Rudy Chaprone is currently being admitted to AA services to help him cope with his addiction to alcohol, however the possibility of concealed weaponry, in a means to enter a rampage to spill the blood of many innocents as an effective method of stress relief - precludes admittance into AA. A full body cavity search was conducted, and no armaments were located.
With a look of horror painted on his face, he sat in a circle with fellow alcoholics, feeling both shamed and relieved, while a man rattled his clipboard, feverishly trying to attach a piece of paper under the clip. At 8PM, as the FAWX news team observed him from the window as discreetly as possible [not], he began to possibly show signs of alcoholic urges. He brought afinger towards his scalp, and scratched it almost fiendishly, as if to relieve liquid temptations. Below is a transcription of the conversation:
“Okay, so let’s start with you. Yes, you, man with the long hair and red robe.”
“Jimzoth sees all, and the thoughts in your head. The thoughts of wet skin, which pulsates and drip; slow echoes of her soft cries as you ease yourself into her hot flesh, gently stir your mind which rests, sends soothing waves, like the sparkling rolls in disturbed water under the moonlight, through your brain, as you feel her collect her body, uneasily shifting with each move you make – her contractions squeezing you, her fluids rushing over you.”

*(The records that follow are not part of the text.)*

(* ===== verification/ProviderDemo.v ===== *)
(** * Concrete runs of the sweeping provider

    A small network in which the hypotheses of the theorems hold and the
    operations of [Provider] are evaluated: the witnesses of the theorems on
    the provider, and runs that show where the code departs from its
    documentation. *)

From S2P Require Import Prelude Key Trie TrieImpl TrieSet Allocate Regions Deque PrefixQueue ProvideQueue.
From S2P Require Import GoTime Datastore GoMonad Provider Schedule ProviderInv ProviderSafe ProviderGroup.
From S2P Require Import ProviderSteps ProviderFacts.

Local Open Scope Z_scope.

(** ** The network *)

(** Peers and multihashes with identifiers of four significant bits. *)
Definition node : Type := bool * bool * bool * bool.

Definition nodeKey (n : node) : key :=
  let '(a, b, c, d) := n in a :: b :: c :: d :: replicate (KeyLen - 4) false.

Definition keyNode (k : key) : node :=
  let b i := default false (k !! i) in (b 0%nat, b 1%nat, b 2%nat, b 3%nat).

(** The node of a number below 16. *)
Definition nodeOf (n : Z) : node := (Z.testbit n 3, Z.testbit n 2, Z.testbit n 1, Z.testbit n 0).

Lemma nodeKey_length n : length (nodeKey n) = KeyLen.
Proof. by destruct n as [[[a b] c] d]. Qed.

Lemma nodeKey_inj m n : nodeKey m = nodeKey n → m = n.
Proof. destruct m as [[[? ?] ?] ?], n as [[[? ?] ?] ?]. by intros [= -> -> -> ->]. Qed.

Definition closer (target : key) (p q : node) : Prop :=
  xorDist target (nodeKey p) ≤ xorDist target (nodeKey q).

#[export] Instance closer_dec target p q : Decision (closer target p q).
Proof. unfold closer. apply _. Defined.

Definition sortNodes (target : key) (ps : list node) : list node := merge_sort (closer target) ps.

(** A swarm [net], a keystore that answers [ks i p] to the call [i], and a
    clock; messages reach everyone and the node is online. *)
Definition demoWorld (net : list node) (ks : nat → key → option (list node)) (clock : nat → Z)
    : World node node nat := {|
  PeerIDToBit256 := nodeKey;
  MhToBit256 := nodeKey;
  SortClosestPeers ps bs := sortNodes (unpack bs) ps;
  GenRandPeerIDWithCPL _ bs := keyNode (unpack bs);
  w_Now := clock;
  w_closed _ := false;
  w_IsOnline _ := true;
  w_GetClosestPeers _ t :=
    Some (sortNodes (nodeKey (match t with TMh h => h | TPeer p => p end)) net);
  w_SendMessage _ _ _ := true;
  w_getSelfAddrs _ := [0%nat];
  w_Acquire _ := true;
  w_randomMh _ := nodeOf 0;
  w_ksPut _ hs := Some hs;
  w_ksGet := ks;
  w_ksContainsPrefix _ _ := true;
  w_ksDelete _ _ := true;
|}.

Lemma demoWorld_ok net ks clock : WorldOk (demoWorld net ks clock).
Proof. split; intros *; [apply nodeKey_length|apply nodeKey_inj|apply nodeKey_length|apply nodeKey_inj]. Qed.

(** The default interval of 22 hours and a replication factor. *)
Definition demoConfig (repl : Z) : Config := {|
  order := zeroKey;
  cycleStart := time_Unix 1700000000 0;
  reprovideInterval := 22 * Hour;
  maxReprovideDelay := Hour;
  replicationFactor := repl;
  avgPrefixLenValidity := 5 * Minute;
  skipBootstrapReprovide := false;
  hasHost := true;
  resettableKeystore := false;
|}.

Lemma demoConfig_ok repl : ConfigOk (CFG := demoConfig repl).
Proof. by split. Qed.

(** An hour into the cycle. *)
Definition demoClock (_ : nat) : Z := time_Unix 1700003600 0.

#[local] Existing Instance demoConfig_ok.
#[local] Existing Instance demoWorld_ok.

Abbreviation demoState := (@SweepingProvider listDeque memDs node node nat).

(** A provider in the middle of its work. *)
Definition demoProvider (sched : trie Z) (cursor : key) (timer : option Z) (now : Z) : demoState :=
  mkProvider sched cursor timer now Empty NewProvideQueue NewReprovideQueue false false false
    0 now true 0 (mkMemStore ∅ []) 0 [] [].

Lemma demoProvider_base net ks clock sched cursor timer now :
  wf sched → bounded KeyLen sched → cursor ∈ keys sched →
  baseInv (W := demoWorld net ks clock) (demoProvider sched cursor timer now).
Proof.
  intros Hw Hb Hc. constructor; try done.
  - by intros ?.
  - apply NewReprovideQueue_inv.
  - apply NewProvideQueue_inv.
Qed.

(** ** Witnesses *)


Definition demoSchedule : trie Z :=
  trie_AddMany Empty [(bitstr "00", 0); (bitstr "01", 11 * Hour / 2); (bitstr "1", 11 * Hour)].

(** Seven hours late, the regions "01" is queued and "00" reprovided. *)
Lemma handleReprovide_no_skip_witness :
  let CFG := demoConfig 2 in
  let W := demoWorld [] (λ _ _, None) (λ _, time_Unix 1700025200 0) in
  let s := demoProvider demoSchedule (bitstr "00") None (time_Unix 1699999000 0) in
  wp handleReprovide (λ _ s', provInv s' ∧ schedule s' = demoSchedule ∧
    (∀ k, queued s k → queued s' k ∨ bitstr "00" ≼ k) ∧
    ((∀ k, k ∈ keys demoSchedule → handled s' k) ∨
     ∃ late next, passed demoSchedule (bitstr "00") late next ∧
       scheduleCursor s' = next.1 ∧ handled s' (bitstr "00") ∧ ∀ e, e ∈ late → handled s' e.1)) s.
Proof.
  apply (handleReprovide_no_skip (CFG := demoConfig 2) (W := demoWorld [] (λ _ _, None) (λ _, time_Unix 1700025200 0))).
  - apply demoProvider_base; apply (bool_decide_unpack _); by vm_compute.
  - done.
  - by vm_compute.
Defined.

Lemma reprovideTimeForPrefix_correct_witness :
  let CFG := demoConfig 2 in
  ∃ tp tq, reprovideTimeForPrefix (bitstr "01") = Some tp ∧ reprovideTimeForPrefix (bitstr "100") = Some tq ∧
    offset tp ∧ tp = 22 * Hour * position zeroKey (bitstr "01") / 2 ^ Z.of_nat 2 ∧
    (before zeroKey (bitstr "01") (bitstr "100") = true → tp ≤ tq).
Proof.
  apply (reprovideTimeForPrefix_correct (CFG := demoConfig 2) (bitstr "01") (bitstr "100"));
    by apply (bool_decide_unpack _); vm_compute.
Defined.

(** A provider whose schedule is [demoSchedule], with its timer armed. *)
Definition demoRunning : demoState :=
  demoProvider demoSchedule (bitstr "00") (Some Hour) (time_Unix 1700000000 0).

Lemma demoRunning_inv net ks clock : provInv (W := demoWorld net ks clock) demoRunning.
Proof.
  split; [|by intros _]. apply demoProvider_base; apply (bool_decide_unpack _); by vm_compute.
Qed.

(** Before the cycle starts, the clock of the demo stands at its start. *)
Lemma schedulePrefix_ignores_delay_witness :
  let CFG := demoConfig 2 in
  let W := demoWorld [] (λ _ _, None) demoClock in
  wp (schedulePrefixNoLock (bitstr "0") true) (λ _ s', provInv s' ∧ ∃ d,
    reprovideTimeForPrefix (bitstr "0") = Some d ∧ scheduledIn (bitstr "0") d demoSchedule (schedule s')) demoRunning.
Proof.
  apply (schedulePrefix_ignores_delay (CFG := demoConfig 2) (W := demoWorld [] (λ _ _, None) demoClock)).
  - apply demoRunning_inv.
  - cbn. unfold maxPrefixSize. lia.
  - by vm_compute.
  - by split; vm_compute.
  - intros i. by vm_compute.
Defined.

Lemma groupAndScheduleKeysByPrefix_correct_witness :
  let CFG := demoConfig 2 in
  let W := demoWorld [] (λ _ _, None) demoClock in
  let hs := [nodeOf 1; nodeOf 6; nodeOf 1; nodeOf 12] in
  wp (groupAndScheduleKeysByPrefix hs true) (λ m s', provInv s' ∧ coversMore demoRunning s' ∧
    antichain (elements (dom m)) ∧ (∀ h, h ∈ hs → ∃ p l, m !! p = Some l ∧ h ∈ l) ∧
    (∀ p l, m !! p = Some l → l ≠ [] ∧ NoDup l ∧ ∀ h, h ∈ l ↔ h ∈ hs ∧ p ≼ nodeKey h) ∧
    (true = true → ∀ p, p ∈ dom m → covered p (schedule s'))) demoRunning.
Proof.
  apply (groupAndScheduleKeysByPrefix_correct (CFG := demoConfig 2) (W := demoWorld [] (λ _ _, None) demoClock)).
  - apply demoRunning_inv.
  - done.
Defined.

Lemma ProvideOnce_offline_witness :
  let W := demoWorld [] (λ _ _, None) demoClock in
  let CFG := demoConfig 2 in
  let s := set_avg (-1) 0 demoRunning in
  ∃ s', ProvideOnce [nodeOf 3] s = Some (true, s') ∧ provideQueue s' = provideQueue s ∧ tasks s' = tasks s.
Proof.
  by apply (ProvideOnce_offline (CFG := demoConfig 2) (W := demoWorld [] (λ _ _, None) demoClock)
    [nodeOf 3] (set_avg (-1) 0 demoRunning)).
Defined.

Definition demoRegions : list (Region node node) :=
  [mkRegion (bitstr "0") (trie_Add Empty (nodeKey (nodeOf 1)) (nodeOf 1)) None;
   mkRegion (bitstr "1") (trie_Add Empty (nodeKey (nodeOf 9)) (nodeOf 9)) None].

Lemma claimRegionReprovide_exclusive_witness :
  wp (claimRegionReprovide demoRegions) (λ out s', wf (activeReprovides s') ∧
    (∀ r, r ∈ out ↔ r ∈ demoRegions ∧ Regions.Peers r ≠ Empty ∧
      ¬ covered (Regions.Prefix r) (activeReprovides demoRunning)) ∧
    (∀ x, covered x (activeReprovides s') ↔
      covered x (activeReprovides demoRunning) ∨ ∃ r, r ∈ out ∧ Regions.Prefix r ≼ x) ∧
    wp (claimRegionReprovide demoRegions) (λ again _, again = []) s') demoRunning.
Proof.
  apply (claimRegionReprovide_exclusive demoRegions demoRunning).
  - done.
  - apply antichain_alt, (bool_decide_unpack _). by vm_compute.
  - apply (bool_decide_unpack _). by vm_compute.
Defined.

Lemma provideKeysToPeer_correct_witness :
  let W := demoWorld [] (λ _ _, None) demoClock in
  let CFG := demoConfig 2 in
  let batches := [[nodeOf 3; nodeOf 5]; [nodeOf 6]] in
  wp (provideKeysToPeer (nodeOf 1) batches [0%nat]) (λ r s', ∃ oks,
    patient oks ∧ (length oks ≤ length (concat batches))%nat ∧
    events s' = events demoRunning ++ [EvProtect (nodeOf 1)] ++
      sends (nodeOf 1) [0%nat] (concat batches) oks ++
      [EvProvidedRecords (Z.of_nat (length oks) - failures oks)] ++ [EvUnprotect (nodeOf 1)] ∧
    match r with
    | Some e => e = ErrOther ∧ (maxConsecutiveProvideFailuresAllowed < streak oks ∨
        length oks = length (concat batches) ∧ streak oks = Z.of_nat (length oks))
    | None => length oks = length (concat batches) ∧ streak oks ≤ maxConsecutiveProvideFailuresAllowed ∧
        streak oks < Z.of_nat (length oks)
    end) demoRunning.
Proof.
  apply (provideKeysToPeer_correct (CFG := demoConfig 2) (W := demoWorld [] (λ _ _, None) demoClock)
    (nodeOf 1) [0%nat] [[nodeOf 3; nodeOf 5]; [nodeOf 6]] demoRunning).
  - done.
  - done.
  - by repeat constructor.
Defined.

(** A queue of two regions. *)
Definition demoQueued : demoState :=
  set_queues (default NewProvideQueue (q ← Enqueue nodeKey NewProvideQueue (bitstr "0") [nodeOf 3; nodeOf 5];
    Enqueue nodeKey q (bitstr "11") [nodeOf 13])) NewReprovideQueue demoRunning.

Lemma demoQueued_inv net ks clock : provInv (W := demoWorld net ks clock) demoQueued.
Proof.
  apply provInv_queues; [apply demoRunning_inv| |apply NewReprovideQueue_inv].
  apply (bool_decide_unpack _). by vm_compute.
Qed.

Lemma provideLoop_drains_witness :
  let W := demoWorld [] (λ _ _, None) demoClock in
  wp (provideLoop 2) (λ _ s', PVQ_IsEmpty (provideQueue s') = true ∧ provideRunning s' = false ∧ ∃ lists,
    tasks s' = tasks demoQueued ++
      zip_with TaskBatchProvide (contents (pvq_queue (provideQueue demoQueued))) lists ∧
    length lists = length (contents (pvq_queue (provideQueue demoQueued))) ∧
    ∀ h, stored nodeKey (pvq_keys (provideQueue demoQueued)) h → h ∈ concat lists) demoQueued.
Proof.
  apply (provideLoop_drains (W := demoWorld [] (λ _ _, None) demoClock) 2 demoQueued).
  - by split.
  - apply demoQueued_inv.
  - done.
  - by apply (bool_decide_unpack _); vm_compute.
Defined.


(** A datastore with an entry of the reprovide history. *)
Definition demoStore : memStore := mkMemStore {["/history/6553f100/01" := []]} [].

Lemma New_keeps_history_witness :
  let CFG := demoConfig 2 in
  let W := demoWorld [] (λ _ _, None) demoClock in
  ∃ s : demoState, New false (demoClock 0) demoStore NewProvideQueue = Some s ∧
    datastore s = (setCycleStart (demoClock 0) false demoStore).1.
Proof.
  apply (New_keeps_history (CFG := demoConfig 2) (W := demoWorld [] (λ _ _, None) demoClock)).
Defined.

(** ** Runs that depart from the documentation *)

(** The messages that were sent: receiver and key. *)
Definition sentTo (e : event node node nat) : list (node * node) :=
  match e with EvSendMessage p h _ true => [(p, h)] | _ => [] end.

(** With the default interval of 22 hours the time of a region of 17 bits
    overflows: the last of these regions is scheduled at a negative offset,
    before the first one. *)
Theorem reprovideTimeForPrefix_overflow :
  let CFG := demoConfig 20 in
  reprovideTimeForPrefix (replicate 17 true) = Some (-61538092603374) ∧
  reprovideTimeForPrefix (replicate 17 false) = Some 0.
Proof. by vm_compute. Qed.

(** Keys outside of the common prefix of the peers that were found are
    dropped.  In a swarm of three peers that all start with the bit 0, a batch
    of three keys that start with the bit 1 is given up: no message is sent
    and no key goes back to the provide queue. *)
Theorem batchProvide_drops_keys :
  let CFG := demoConfig 3 in
  let W := demoWorld [nodeOf 0; nodeOf 3; nodeOf 5] (λ _ _, None) demoClock in
  match batchProvide [] [nodeOf 8; nodeOf 13; nodeOf 14] demoRunning with
  | Some (_, s) => (events s ≫= sentTo) = [] ∧ PVQ_IsEmpty (provideQueue s) = true
  | None => False
  end.
Proof. by vm_compute. Qed.

(** In a region below the root, records go to the wrong peers.  The
    region "0" has the peers 0000, 0010 and 0100; of the key 0110 the two
    closest are 0100 and 0010, but it is sent to 0010 and 0000: the peers of
    a region are a subtrie at the depth of its prefix, its keys a trie from
    the root, and the allocation walks both from depth 0. *)
Theorem batchProvide_wrong_peers :
  let CFG := demoConfig 2 in
  let net := [nodeOf 0; nodeOf 2; nodeOf 4; nodeOf 8; nodeOf 12] in
  let W := demoWorld net (λ _ _, None) demoClock in
  take 2 (sortNodes (nodeKey (nodeOf 6)) net) = [nodeOf 4; nodeOf 2] ∧
  match batchProvide [] [nodeOf 6; nodeOf 7; nodeOf 13] demoRunning with
  | Some (_, s) =>
      filter (λ e, e.2 = nodeOf 6) (events s ≫= sentTo) = [(nodeOf 2, nodeOf 6); (nodeOf 0, nodeOf 6)]
  | None => False
  end.
Proof. by vm_compute. Qed.

(** A keystore that fails from the call [n] on. *)
Definition failingStore (n : nat) (hs : list node) (i : nat) (_ : key) : option (list node) :=
  if decide (i < n)%nat then Some hs else None.

(** A failure of the keystore leaks claimed regions.  When the second
    call of [batchReprovide] to the keystore fails, the region stays marked
    as being reprovided: from then on, [batchReprovide] sends nothing for it,
    even when nothing fails.  Without the failure it sends the six records
    and releases the region. *)
Theorem batchReprovide_leaks_claim :
  let CFG := demoConfig 2 in
  let hs := [nodeOf 8; nodeOf 9; nodeOf 10] in
  let net := [nodeOf 8; nodeOf 12] in
  match batchReprovide (W := demoWorld net (λ _ _, Some hs) demoClock) (bitstr "10") demoRunning with
  | Some (_, s) => length (events s ≫= sentTo) = 6%nat ∧ keys (activeReprovides s) = []
  | None => False
  end ∧
  match batchReprovide (W := demoWorld net (failingStore 5 hs) demoClock) (bitstr "10") demoRunning with
  | Some (_, s) =>
      keys (activeReprovides s) = [bitstr "1"] ∧ (events s ≫= sentTo) = [] ∧
      match batchReprovide (W := demoWorld net (λ _ _, Some hs) demoClock) (bitstr "10") s with
      | Some (_, s') => (events s' ≫= sentTo) = [] ∧ keys (activeReprovides s') = [bitstr "1"]
      | None => False
      end
  | None => False
  end.
Proof. by vm_compute. Qed.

“You’re a sexual deviant. The sex addiction office is right next door. Wrong room.”
“Jimzoth did not see.”
“Okay guys, anyways. I will trust, lest we become hornier, that we are all here because you have problems with alcohol. Well, the first thing you need to do is admit you have a problem. Everyone say it together, ‘I have a problem with alcohol.’” Faces turned, but in a succession, and finally in unison, ‘I have a problem with alcohol’ fell over their lips.
“Superb. Okay. So, next is you need to believe there is a higher power. And that this higher power will help you get rid of your addiction.” He continued.
“However, because some people don’t believe in God, we’re instead supplying God Juice. Really simple. All you have to do to believe in a higher power, while using this really easy alternative, is take this syringe…Slip it through your skin like this… Aggh… Aaannnnddd… Push down…”
“Phew, this stuff is pretty good. Okay, so who doesn’t believe in God?” Everyone’s hands shot up.
“Okay, well, you need to come to every AA session to get more God Juice.” He said as he reached into a box, and began handing out tiny bottles, with needles taped to their sides, to eager hands.
We observed Rudy Chaprone twenty four hours later to make sure he was attending his AA meetings via his kitchen window. We observed him digging his finger tips into his forehead, slathering it in oil leaking from his pores, with sweat creeping down his neck, which tightened as though the droplets were ice cold – a clear indicator of the hellish depths of his alcoholic addiction.
Thankfully he attended AA again, although while rolling his bloodshot eyes as though eagerly waiting for it end, and then quickly grasped the God Juice supplied at the end of the session. Curious of his progress, we once again viewed him through his kitchen window – behind which we were able to invalidate our concerns, as he was in fact not consuming alcohol. Instead, he was shoving a needle in his vein, quickly adapting to God via God Juice.
Day after day, he attended AA, receiving his God Juice, readily giving himself to a higher power as he applied pressure on the tab of the syringe.
However, we are sad to report, that Rundy did not make his last AA meeting, seeing as he was found dead on his houses floor, eyes shadowed with deep circles, and his skin chilled – multiple perforations found on his arm. Autopsy is pending, but skeptics are lead to believe that the God Juice was in fact heroin or morphine, and suggest that Randy simply overdosed.
Our condolences to Rudy Chaprone, his parents, and fifty children.